[[ DATASET EXCERPTS open ]]
(** ** Initialisation *)

Definition copy_challenge (x : option (list Z)) c : option (option (list Z)) * method_ctx :=
  match x with
  | None => (Some None, c)
  | Some l => let '(ok, c) := os_malloc c in (if ok then Some (Some l) else None, c)
  end.
Definition eap_mschapv2_init (_ : option (Z * Z)) c : option eap_mschapv2_data * method_ctx :=
  let '(ok, c) := os_malloc c in
  if negb ok then (None, c)
  else
    let '(p, c) := copy_challenge (peer_challenge c) c in
    match p with
    | None => (None, c)
    | Some p =>
        let '(a, c) := copy_challenge (auth_challenge c) c in
        match a with
        | None => (None, c)
        | Some a =>
            (Some (MsData (repeat 0 20) false 0 (repeat 0 16) false 0 p a (init_phase2 c) (repeat 0 16) false false None), c)
        end
    end.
[[ DATASET EXCERPTS closed ]]
→ TASK STATEMENT: If a line of the material contains the word "with", pick it out and copy it.

→ SOLUTION TO THIS EXERCISE:
  match x with
    match p with
        match a with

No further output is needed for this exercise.